━━━━━ DATA FOR REVIEW ━━━━━

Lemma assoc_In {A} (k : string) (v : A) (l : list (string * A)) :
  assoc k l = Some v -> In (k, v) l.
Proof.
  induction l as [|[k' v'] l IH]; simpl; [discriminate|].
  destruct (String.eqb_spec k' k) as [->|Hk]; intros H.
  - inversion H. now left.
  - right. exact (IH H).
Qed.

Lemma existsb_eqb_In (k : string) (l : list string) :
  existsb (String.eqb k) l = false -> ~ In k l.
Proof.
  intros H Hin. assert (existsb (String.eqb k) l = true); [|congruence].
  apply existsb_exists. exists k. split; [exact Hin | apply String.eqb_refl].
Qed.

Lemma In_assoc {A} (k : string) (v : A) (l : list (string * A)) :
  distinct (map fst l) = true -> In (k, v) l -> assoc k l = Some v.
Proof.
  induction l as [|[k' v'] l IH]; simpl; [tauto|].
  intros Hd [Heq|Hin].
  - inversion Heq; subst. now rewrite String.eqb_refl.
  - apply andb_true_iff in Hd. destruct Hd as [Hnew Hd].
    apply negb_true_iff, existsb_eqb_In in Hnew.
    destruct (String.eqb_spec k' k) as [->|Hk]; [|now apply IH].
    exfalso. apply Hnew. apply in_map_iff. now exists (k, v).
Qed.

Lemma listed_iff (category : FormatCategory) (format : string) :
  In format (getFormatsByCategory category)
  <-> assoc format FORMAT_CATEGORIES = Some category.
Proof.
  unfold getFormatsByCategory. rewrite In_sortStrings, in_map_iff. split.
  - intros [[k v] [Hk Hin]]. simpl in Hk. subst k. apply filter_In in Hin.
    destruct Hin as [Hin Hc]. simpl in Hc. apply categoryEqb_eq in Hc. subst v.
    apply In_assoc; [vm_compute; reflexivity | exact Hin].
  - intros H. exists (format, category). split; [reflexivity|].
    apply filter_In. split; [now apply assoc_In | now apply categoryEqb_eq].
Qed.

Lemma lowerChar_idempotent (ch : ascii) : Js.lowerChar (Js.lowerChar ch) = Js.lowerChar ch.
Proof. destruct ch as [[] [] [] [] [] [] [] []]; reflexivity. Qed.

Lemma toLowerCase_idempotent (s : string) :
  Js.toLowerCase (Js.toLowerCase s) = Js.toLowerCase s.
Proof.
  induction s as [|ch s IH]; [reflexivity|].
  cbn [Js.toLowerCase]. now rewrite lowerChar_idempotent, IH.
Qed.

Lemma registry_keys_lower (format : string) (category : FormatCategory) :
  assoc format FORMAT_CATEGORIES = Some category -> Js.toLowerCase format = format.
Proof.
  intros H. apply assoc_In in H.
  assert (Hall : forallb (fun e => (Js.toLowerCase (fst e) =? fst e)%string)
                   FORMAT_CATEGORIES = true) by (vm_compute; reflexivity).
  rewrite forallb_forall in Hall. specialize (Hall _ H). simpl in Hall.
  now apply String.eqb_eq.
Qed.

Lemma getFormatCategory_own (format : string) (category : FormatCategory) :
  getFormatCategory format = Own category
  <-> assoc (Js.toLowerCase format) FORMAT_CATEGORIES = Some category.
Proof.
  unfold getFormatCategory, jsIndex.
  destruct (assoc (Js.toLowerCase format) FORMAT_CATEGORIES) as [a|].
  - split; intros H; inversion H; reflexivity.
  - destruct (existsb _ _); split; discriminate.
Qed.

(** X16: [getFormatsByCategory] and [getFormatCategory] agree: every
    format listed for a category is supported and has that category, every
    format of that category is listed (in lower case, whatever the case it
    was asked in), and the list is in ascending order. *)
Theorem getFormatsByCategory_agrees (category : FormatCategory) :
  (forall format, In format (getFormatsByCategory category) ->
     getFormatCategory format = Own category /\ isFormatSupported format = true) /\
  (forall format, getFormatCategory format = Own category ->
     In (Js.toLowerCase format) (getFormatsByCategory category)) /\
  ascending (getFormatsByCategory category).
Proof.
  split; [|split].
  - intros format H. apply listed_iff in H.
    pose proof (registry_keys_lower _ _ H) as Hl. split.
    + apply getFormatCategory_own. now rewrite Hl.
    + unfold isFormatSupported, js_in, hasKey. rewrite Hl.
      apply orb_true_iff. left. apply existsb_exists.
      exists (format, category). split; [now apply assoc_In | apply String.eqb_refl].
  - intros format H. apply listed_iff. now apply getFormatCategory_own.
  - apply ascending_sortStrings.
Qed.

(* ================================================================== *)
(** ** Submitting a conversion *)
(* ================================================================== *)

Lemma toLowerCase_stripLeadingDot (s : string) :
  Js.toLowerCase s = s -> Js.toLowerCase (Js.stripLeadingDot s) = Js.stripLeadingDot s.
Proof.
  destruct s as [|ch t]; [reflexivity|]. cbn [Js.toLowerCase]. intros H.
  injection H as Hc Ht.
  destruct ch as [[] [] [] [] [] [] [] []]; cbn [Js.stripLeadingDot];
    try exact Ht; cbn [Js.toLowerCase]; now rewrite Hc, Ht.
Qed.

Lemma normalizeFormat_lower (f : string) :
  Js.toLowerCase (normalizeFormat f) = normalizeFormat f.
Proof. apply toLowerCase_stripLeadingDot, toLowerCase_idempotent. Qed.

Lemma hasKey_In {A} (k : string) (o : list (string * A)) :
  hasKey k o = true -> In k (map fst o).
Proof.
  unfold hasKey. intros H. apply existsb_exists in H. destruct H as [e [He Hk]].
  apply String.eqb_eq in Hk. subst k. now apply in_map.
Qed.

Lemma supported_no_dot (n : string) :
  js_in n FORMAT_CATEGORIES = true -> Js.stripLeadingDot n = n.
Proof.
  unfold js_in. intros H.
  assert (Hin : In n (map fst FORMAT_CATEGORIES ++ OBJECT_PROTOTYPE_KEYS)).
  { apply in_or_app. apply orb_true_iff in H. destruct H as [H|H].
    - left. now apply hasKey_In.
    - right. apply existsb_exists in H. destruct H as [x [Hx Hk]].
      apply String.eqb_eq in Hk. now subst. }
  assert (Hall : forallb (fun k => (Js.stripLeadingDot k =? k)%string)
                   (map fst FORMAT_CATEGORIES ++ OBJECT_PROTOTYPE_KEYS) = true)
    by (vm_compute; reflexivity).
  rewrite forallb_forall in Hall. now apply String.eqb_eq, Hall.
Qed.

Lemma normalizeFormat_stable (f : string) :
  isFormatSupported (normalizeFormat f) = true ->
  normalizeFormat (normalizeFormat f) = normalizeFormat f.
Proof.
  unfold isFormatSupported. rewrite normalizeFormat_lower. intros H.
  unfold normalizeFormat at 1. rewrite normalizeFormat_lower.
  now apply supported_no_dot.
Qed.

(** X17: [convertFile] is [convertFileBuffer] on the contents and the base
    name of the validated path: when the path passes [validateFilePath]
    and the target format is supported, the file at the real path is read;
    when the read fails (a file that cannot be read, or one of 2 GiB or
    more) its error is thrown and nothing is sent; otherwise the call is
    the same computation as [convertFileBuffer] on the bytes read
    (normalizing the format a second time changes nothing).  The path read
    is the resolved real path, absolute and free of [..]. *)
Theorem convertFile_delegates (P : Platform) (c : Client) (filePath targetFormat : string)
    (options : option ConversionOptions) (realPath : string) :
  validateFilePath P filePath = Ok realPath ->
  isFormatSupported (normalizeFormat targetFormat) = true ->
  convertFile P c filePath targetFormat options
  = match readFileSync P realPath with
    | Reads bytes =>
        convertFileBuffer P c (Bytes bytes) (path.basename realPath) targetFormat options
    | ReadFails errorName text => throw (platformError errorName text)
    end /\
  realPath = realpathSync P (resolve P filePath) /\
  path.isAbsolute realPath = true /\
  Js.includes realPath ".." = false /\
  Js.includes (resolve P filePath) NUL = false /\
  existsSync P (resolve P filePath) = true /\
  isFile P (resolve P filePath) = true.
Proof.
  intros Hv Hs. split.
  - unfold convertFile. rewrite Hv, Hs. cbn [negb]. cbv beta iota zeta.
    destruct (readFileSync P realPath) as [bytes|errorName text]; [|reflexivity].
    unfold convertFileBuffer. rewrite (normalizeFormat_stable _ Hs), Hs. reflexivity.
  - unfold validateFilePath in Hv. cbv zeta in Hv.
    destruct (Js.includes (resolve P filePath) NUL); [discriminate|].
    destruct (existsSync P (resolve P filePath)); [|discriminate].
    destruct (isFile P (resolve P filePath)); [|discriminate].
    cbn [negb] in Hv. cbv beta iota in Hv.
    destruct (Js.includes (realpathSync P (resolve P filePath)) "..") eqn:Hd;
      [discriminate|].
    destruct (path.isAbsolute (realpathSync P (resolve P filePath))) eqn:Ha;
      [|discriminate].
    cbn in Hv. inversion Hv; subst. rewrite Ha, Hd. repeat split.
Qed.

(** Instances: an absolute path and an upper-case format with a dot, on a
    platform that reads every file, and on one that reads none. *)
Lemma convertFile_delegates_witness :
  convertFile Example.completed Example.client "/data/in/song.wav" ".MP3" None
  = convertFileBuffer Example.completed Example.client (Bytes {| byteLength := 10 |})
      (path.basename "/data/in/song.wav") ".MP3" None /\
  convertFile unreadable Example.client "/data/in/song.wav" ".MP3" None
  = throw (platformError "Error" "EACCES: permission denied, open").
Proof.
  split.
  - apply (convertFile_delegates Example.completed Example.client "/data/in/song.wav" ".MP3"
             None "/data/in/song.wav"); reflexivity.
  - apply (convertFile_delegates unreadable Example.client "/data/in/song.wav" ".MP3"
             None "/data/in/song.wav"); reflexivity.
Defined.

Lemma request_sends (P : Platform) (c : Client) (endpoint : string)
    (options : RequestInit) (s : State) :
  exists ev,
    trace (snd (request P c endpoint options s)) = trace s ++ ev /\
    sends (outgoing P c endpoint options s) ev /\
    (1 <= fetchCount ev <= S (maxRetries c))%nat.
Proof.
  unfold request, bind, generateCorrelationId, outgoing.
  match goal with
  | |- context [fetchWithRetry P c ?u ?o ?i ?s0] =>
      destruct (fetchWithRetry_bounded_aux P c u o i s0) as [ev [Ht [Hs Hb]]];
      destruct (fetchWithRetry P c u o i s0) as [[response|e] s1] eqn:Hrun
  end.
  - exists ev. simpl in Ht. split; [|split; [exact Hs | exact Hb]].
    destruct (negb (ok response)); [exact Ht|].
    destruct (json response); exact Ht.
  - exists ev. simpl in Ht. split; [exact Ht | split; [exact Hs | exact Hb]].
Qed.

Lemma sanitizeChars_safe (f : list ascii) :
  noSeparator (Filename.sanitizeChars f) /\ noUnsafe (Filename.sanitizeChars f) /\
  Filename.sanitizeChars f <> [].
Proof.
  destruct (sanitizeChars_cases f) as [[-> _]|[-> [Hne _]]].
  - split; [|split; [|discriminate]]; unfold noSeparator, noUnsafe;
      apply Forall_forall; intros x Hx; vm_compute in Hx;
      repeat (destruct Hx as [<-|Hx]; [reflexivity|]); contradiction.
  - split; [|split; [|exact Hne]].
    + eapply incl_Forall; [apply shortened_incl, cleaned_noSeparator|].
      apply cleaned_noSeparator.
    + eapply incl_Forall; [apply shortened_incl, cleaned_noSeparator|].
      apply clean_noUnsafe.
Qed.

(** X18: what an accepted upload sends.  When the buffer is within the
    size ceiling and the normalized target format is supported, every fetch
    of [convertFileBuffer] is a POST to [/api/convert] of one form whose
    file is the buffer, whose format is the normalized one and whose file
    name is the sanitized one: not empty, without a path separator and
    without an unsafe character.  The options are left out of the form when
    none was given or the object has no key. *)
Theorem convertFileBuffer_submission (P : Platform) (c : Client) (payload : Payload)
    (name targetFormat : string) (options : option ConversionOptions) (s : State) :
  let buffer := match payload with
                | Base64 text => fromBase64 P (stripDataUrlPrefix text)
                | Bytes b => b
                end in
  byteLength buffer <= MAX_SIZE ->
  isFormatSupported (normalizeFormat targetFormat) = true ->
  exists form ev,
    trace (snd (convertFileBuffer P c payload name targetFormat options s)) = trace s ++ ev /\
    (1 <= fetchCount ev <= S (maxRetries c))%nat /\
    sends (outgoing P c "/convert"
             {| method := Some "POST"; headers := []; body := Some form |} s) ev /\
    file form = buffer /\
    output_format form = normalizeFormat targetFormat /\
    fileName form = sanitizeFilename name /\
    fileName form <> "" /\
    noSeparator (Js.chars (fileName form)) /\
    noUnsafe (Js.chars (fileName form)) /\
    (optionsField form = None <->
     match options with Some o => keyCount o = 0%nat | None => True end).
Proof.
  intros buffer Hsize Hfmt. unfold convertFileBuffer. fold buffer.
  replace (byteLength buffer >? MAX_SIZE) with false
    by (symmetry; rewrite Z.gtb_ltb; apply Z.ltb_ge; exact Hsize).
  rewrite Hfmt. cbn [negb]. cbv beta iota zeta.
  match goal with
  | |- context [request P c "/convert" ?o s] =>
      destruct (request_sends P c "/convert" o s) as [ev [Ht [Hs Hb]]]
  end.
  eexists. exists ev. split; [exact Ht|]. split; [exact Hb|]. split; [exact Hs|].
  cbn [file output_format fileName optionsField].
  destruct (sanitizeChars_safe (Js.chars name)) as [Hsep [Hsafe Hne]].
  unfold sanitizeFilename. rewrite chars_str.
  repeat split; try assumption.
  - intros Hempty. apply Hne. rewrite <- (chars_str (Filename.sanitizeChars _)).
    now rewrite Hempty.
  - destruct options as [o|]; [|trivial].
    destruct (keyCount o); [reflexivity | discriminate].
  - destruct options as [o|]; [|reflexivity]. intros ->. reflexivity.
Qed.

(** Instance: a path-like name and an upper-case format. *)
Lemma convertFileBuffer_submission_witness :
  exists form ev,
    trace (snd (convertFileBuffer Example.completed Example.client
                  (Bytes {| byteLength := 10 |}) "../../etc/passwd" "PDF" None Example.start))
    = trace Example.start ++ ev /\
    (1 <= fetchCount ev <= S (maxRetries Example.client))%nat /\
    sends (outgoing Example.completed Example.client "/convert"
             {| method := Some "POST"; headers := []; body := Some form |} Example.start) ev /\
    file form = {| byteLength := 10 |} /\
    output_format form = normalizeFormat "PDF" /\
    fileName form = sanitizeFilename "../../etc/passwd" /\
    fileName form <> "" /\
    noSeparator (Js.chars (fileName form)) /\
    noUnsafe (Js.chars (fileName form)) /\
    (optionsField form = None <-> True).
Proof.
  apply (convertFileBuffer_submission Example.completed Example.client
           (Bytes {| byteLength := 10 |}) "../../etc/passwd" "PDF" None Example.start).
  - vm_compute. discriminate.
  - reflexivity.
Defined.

━━━━━

TASK TO COMPLETE: Retype only this portion of the data above: the line containing "unfold js_in. intros H.", the line containing "- right. apply", and all lines between them, exactly.

ANSWER FOR THIS EXERCISE:
  unfold js_in. intros H.
  assert (Hin : In n (map fst FORMAT_CATEGORIES ++ OBJECT_PROTOTYPE_KEYS)).
  { apply in_or_app. apply orb_true_iff in H. destruct H as [H|H].
    - left. now apply hasKey_In.
    - right. apply existsb_exists in H. destruct H as [x [Hx Hk]].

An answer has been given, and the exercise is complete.